■ **Work instruction**
Restate word for word the lines of the records below, starting at the line that contains "2] ↔ reachable" and ending at the line that contains "assert (recursive_rows (F:=bytes", with both of those lines included and nothing else.

-------- Records supplied --------

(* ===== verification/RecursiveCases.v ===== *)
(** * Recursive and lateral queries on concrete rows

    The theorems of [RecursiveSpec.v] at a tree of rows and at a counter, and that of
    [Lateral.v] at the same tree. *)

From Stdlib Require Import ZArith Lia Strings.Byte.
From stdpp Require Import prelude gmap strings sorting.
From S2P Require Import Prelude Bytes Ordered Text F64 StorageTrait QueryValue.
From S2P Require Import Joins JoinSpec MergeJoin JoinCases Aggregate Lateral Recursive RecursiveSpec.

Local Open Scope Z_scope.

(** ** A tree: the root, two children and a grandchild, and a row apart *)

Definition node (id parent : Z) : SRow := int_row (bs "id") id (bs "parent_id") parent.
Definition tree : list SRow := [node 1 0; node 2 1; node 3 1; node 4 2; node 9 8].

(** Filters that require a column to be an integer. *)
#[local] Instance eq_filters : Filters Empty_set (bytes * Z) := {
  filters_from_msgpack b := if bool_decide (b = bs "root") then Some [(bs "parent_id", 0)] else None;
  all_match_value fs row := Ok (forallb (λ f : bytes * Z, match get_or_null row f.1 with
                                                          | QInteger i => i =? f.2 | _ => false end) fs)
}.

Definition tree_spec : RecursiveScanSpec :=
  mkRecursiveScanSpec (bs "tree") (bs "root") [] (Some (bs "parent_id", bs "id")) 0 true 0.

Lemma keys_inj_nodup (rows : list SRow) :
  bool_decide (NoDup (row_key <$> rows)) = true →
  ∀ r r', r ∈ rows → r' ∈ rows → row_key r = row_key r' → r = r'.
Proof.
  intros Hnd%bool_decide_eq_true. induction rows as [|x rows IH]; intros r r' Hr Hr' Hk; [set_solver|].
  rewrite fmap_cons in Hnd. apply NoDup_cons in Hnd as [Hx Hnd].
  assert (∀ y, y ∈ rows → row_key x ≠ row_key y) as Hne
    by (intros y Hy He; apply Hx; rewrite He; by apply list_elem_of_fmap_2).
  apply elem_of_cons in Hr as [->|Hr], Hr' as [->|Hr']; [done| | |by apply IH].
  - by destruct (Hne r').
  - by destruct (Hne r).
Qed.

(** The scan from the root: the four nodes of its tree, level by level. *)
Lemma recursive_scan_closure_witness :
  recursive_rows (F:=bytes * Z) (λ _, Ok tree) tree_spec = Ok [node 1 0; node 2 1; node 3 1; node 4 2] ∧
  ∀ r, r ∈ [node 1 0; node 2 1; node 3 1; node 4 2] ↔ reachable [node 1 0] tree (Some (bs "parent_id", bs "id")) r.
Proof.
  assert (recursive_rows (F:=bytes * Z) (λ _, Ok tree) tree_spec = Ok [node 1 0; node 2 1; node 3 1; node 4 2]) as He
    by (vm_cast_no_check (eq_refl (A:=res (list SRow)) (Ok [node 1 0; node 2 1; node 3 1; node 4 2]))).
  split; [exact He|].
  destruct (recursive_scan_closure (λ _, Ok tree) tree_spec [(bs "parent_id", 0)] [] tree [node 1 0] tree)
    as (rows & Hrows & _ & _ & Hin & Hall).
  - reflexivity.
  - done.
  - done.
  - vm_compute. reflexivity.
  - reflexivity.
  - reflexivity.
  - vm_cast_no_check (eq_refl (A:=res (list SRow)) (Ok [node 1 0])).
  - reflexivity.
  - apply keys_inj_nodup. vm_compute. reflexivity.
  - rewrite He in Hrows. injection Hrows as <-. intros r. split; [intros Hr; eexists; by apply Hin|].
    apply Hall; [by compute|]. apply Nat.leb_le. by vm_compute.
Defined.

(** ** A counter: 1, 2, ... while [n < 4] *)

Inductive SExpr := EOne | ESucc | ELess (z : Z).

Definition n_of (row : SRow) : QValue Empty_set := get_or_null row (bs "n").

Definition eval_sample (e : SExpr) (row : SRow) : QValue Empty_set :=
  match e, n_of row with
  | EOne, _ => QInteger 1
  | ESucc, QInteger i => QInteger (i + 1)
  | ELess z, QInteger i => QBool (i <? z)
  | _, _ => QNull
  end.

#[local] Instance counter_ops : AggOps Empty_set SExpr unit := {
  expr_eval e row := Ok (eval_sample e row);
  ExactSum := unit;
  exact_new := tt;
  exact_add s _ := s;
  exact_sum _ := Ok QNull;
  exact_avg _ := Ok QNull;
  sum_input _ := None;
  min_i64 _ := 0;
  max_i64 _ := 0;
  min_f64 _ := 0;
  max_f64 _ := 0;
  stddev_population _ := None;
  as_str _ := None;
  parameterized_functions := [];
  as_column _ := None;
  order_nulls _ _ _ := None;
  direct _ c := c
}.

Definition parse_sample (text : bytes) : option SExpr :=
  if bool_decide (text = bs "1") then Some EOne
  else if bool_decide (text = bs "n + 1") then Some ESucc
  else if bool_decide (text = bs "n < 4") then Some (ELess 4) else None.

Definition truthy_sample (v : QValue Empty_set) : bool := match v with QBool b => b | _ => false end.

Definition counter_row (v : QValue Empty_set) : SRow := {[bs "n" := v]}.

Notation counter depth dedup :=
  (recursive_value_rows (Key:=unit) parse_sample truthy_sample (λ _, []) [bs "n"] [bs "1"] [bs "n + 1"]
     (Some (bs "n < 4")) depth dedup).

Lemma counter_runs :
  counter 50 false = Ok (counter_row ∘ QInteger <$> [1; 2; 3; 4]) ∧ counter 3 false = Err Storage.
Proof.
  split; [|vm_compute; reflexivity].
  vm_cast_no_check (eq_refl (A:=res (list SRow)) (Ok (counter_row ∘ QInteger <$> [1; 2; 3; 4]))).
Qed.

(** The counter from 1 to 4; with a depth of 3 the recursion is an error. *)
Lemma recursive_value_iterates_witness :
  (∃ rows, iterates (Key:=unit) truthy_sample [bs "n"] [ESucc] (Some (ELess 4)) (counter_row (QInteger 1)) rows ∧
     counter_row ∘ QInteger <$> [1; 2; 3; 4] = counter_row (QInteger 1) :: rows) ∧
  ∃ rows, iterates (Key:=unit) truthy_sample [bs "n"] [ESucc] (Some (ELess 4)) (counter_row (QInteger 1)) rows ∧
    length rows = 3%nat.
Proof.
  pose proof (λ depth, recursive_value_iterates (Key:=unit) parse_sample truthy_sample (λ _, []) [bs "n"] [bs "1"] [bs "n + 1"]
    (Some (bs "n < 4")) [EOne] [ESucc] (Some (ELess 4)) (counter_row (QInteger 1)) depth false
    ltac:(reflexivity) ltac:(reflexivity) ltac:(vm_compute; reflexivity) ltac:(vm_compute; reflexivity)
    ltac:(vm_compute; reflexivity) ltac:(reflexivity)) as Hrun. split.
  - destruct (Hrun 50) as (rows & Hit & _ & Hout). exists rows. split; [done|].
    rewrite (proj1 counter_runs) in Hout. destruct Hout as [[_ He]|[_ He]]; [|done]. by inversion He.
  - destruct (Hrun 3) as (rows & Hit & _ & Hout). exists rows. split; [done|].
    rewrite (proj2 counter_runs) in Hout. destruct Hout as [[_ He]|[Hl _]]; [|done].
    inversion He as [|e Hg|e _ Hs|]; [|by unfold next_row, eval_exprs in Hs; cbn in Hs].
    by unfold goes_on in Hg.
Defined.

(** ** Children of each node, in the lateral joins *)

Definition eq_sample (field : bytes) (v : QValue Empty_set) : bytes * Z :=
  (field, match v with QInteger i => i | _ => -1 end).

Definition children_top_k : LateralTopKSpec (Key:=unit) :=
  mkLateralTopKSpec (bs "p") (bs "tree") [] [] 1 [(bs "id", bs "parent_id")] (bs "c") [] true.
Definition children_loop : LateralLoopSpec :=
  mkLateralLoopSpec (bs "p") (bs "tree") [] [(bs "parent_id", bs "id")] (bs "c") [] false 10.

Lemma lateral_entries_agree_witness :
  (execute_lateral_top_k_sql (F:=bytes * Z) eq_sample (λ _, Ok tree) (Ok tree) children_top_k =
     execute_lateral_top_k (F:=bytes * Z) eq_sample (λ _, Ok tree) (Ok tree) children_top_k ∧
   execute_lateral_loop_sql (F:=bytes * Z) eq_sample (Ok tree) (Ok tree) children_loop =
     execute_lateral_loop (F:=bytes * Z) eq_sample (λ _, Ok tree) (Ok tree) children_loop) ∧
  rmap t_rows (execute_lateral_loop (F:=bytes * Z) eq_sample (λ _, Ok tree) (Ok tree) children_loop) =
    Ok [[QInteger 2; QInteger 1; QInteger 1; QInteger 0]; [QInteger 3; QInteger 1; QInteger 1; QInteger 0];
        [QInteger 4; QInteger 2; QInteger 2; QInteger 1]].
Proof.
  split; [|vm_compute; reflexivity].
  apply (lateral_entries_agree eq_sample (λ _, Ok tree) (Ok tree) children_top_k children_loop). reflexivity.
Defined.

--------

■ **Task response**
  ∀ r, r ∈ [node 1 0; node 2 1; node 3 1; node 4 2] ↔ reachable [node 1 0] tree (Some (bs "parent_id", bs "id")) r.
Proof.
  assert (recursive_rows (F:=bytes * Z) (λ _, Ok tree) tree_spec = Ok [node 1 0; node 2 1; node 3 1; node 4 2]) as He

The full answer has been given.